Orville Dahl (18 May 1910 - 11 September 1994) was an American academic. He was the first president of California Lutheran University in Thousand Oaks, California from 1959-1962.

A graduate of St. Olaf College, he obtained his degree with honors in 1935 and stayed at his alma mater for the next seven years to direct the college's forensics program and to serve as the coach of the college football team. He continued his studies at University of Minnesota, Columbia University and the University of California at Berkeley where he obtained a doctorate degree in education administration. During World War II, he was an executive officer and commander in the U.S. Navy. He later became Dean of Administration at University of Vermont until he became Director of Higher Education for the Evangelical Lutheran Church, which had twelve schools and colleges. He also served as secretary of the National Lutheran Educational Conference for six years, and became president of California Lutheran College (CLC) in 1959.

==Biography==
Orville Dahl was born at Duluth in St. Louis County, Minnesota, the son of Charles and Carrie Dahl. He graduated from St. Olaf College at Northfield, Minnesota. He returned to his alma mater after graduate work at the University of Minnesota to serve as Assistant Dean of Men and Professor of Speech. He was Dean of Administration at the University of Vermont. During World War II, served as Commanding Office of Naval V-12 units in New England.

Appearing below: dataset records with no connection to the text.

(* ===== verification/Coherence.v ===== *)
(** * Composition coherence

    Adapter provenance markers (src/src/policy/sentinel.ts), the feature-to-port
    map (src/src/policy/feature-port-map.ts), the boot-time coherence assertion
    (src/src/policy/composition-coherence.ts) and the two reference compositions
    that declare nothing but what a route needs (src/src/composition/unavailable.ts,
    route-narrowing.ts). *)

From S2P Require Import Prelude JsValue FeatureKeys.

(** ** Markers *)

Record AdapterProvenanceMeta : Set := { meta_featureKey : RuntimeFeatureKey; meta_reason : string }.

(** What a composition slot may hold, as far as the markers are concerned: an
    adapter object is the metadata its two symbol properties carry. *)
Inductive slot : Set :=
  | Unwired
  | NotAnObject
  | Adapter (unavailable demoStub : option AdapterProvenanceMeta).

Inductive MarkError : Set := AlreadyMarked.

Definition assertNotAlreadyMarked (adapter : slot) : outcome MarkError unit :=
  match adapter with
  | Adapter None None => Returns ()
  | Adapter _ _ => Throws AlreadyMarked
  | _ => Returns ()
  end.

Definition markUnavailableAdapter (adapter : slot) (meta : AdapterProvenanceMeta) : outcome MarkError slot :=
  assertNotAlreadyMarked adapter ;;
  Returns (match adapter with Adapter _ d => Adapter (Some meta) d | s => s end).

Definition markDemoStubAdapter (adapter : slot) (meta : AdapterProvenanceMeta) : outcome MarkError slot :=
  assertNotAlreadyMarked adapter ;;
  Returns (match adapter with Adapter u _ => Adapter u (Some meta) | s => s end).

Definition isUnavailableAdapter (value : slot) : bool :=
  match value with Adapter (Some _) _ => true | _ => false end.

Definition isDemoStubAdapter (value : slot) : bool :=
  match value with Adapter _ (Some _) => true | _ => false end.

(** ** The feature-to-port map *)

Inductive CompositionPortName : Set :=
  | respondentPlaceSource | statusReader | attachmentStore | respondentHistorySource
  | offlineSubmitQueue | paymentRailAdapter | embedTransport | screenerDocumentSource
  | safeAddressDirectory | draftStore | identityProvider | submitTransport
  | lifecycleActionClient.

#[export] Instance CompositionPortName_eq_dec : EqDecision CompositionPortName.
Proof. solve_decision. Defined.
Lemma payment_plan_ok input plan :
  payment_plan input = Returns plan →
  Payment ∈ p_enabled (sp_profile input) ∧ extractPaymentAmount (sp_definition input) = Some (plan_amount plan) ∧
  money_ok (plan_amount plan) ∧
  isUuidV7IdempotencyKey (plan_authorizeKey plan) = true ∧
  isUuidV7IdempotencyKey (plan_captureKey plan) = true ∧ isUuidV7IdempotencyKey (plan_voidKey plan) = true.
Proof.
  unfold payment_plan. rewrite seq_Returns, throw_when_Returns, negb_false_iff, bool_decide_eq_true.
  intros [Hen Hm]. apply bind_Returns in Hm as (m & Hm & (tok & _ & (ka & Hka & (kc & Hkc & (kv & Hkv & [= <-])
    %bind_Returns)%bind_Returns)%bind_Returns)%bind_Returns).
  destruct (extractPaymentAmount (sp_definition input)) as [m'|] eqn:Em; [|done]. injection Hm as ->.
  apply resolveRailKey_valid in Hka, Hkc, Hkv.
  split; [done|]. split; [done|]. split; [|done].
  unfold extractPaymentAmount in Em. destruct (_ || _); [done|].
  destruct (as_integer _) as [n|]; [|done]. destruct (Z.ltb_spec n 0) as [|Hn]; [done|].
  destruct (prop _ "currency") as [| | | |c| |]; try done. destruct (nonempty c) eqn:Hc; [|done].
  injection Em as <-. by apply nonempty_spec in Hc.
Qed.

(** C1.  Pay and submit succeed or fail together: over any rail that keeps the
    port's contract, an attempt with keys that have settled nothing charges the
    declared amount exactly when the transport confirmed the submission and the
    outcome says both happened; otherwise nothing is charged, and the hold, if
    one was placed, is released or left authorized exactly as the outcome says.
    No other authorization changes. *)
Theorem payment_attempt_settles input plan r t o r' t' :
  rail_ok r → payment_plan input = Returns plan → fresh_keys plan r →
  submitWithPayment input r t = (Returns o, r', t') →
  rail_ok r' ∧ attempt_settles input plan r t o r' t' ∧
  (∀ i, status_of r i ≠ Some Captured → status_of r' i = Some Captured →
     ∃ conf rc, o = SubmittedWithPayment conf rc ∧ i = receipt_authorizationId rc ∧
       submit (sp_handoff input) (sp_idempotencyKey input) t = (Returns conf, t')).
Proof.
  intros Hok Hplan Hfr (plan' & Hplan' & Hrun)%submitWithPayment_Returns.
  rewrite Hplan in Hplan'. injection Hplan' as <-.
  destruct (run_plan_settles _ _ _ _ _ _ _ Hok Hfr Hrun) as [Hok' Hset]. split; [done|]. split; [done|].
  intros i Hi Hi'. destruct o as [conf rc|e|a e|a e e'|conf a e]; simpl in Hset.
  - destruct Hset as (Hs & _ & _ & _ & Hother). exists conf, rc. split; [done|]. split; [|done].
    destruct (decide (i = receipt_authorizationId rc)) as [|Hne]; [done|].
    rewrite Hother in Hi' by done. congruence.
  - destruct Hset as [Hs _]. rewrite Hs in Hi'. congruence.
  - destruct Hset as (_ & _ & Hv & Hother). destruct (decide (i = auth_id a)) as [->|Hne]; [congruence|].
    rewrite Hother in Hi' by done. congruence.
  - destruct Hset as (_ & _ & Hv & Hother). destruct (decide (i = auth_id a)) as [->|Hne]; [congruence|].
    rewrite Hother in Hi' by done. congruence.
  - destruct Hset as (_ & _ & Hv & Hother). destruct (decide (i = auth_id a)) as [->|Hne]; [congruence|].
    rewrite Hother in Hi' by done. congruence.
Qed.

He came to Southern California in 1957 (having lived previously in Oakland with his late wife) as a representative of the Evangelical Lutheran Church. The church wanted to build a liberal arts college in California, and sent Dahl to find a good location.

In 2003, Dahl was inducted into the California Lutheran University, Hall of Fame on a meritorious basis. Orville Dahl Centrum Buildings are situated on the northwest side of campus of California Lutheran University.

His wife Leone, whom he married in 1937, was the sister of actress Dorothy Arnold. The couple had a son.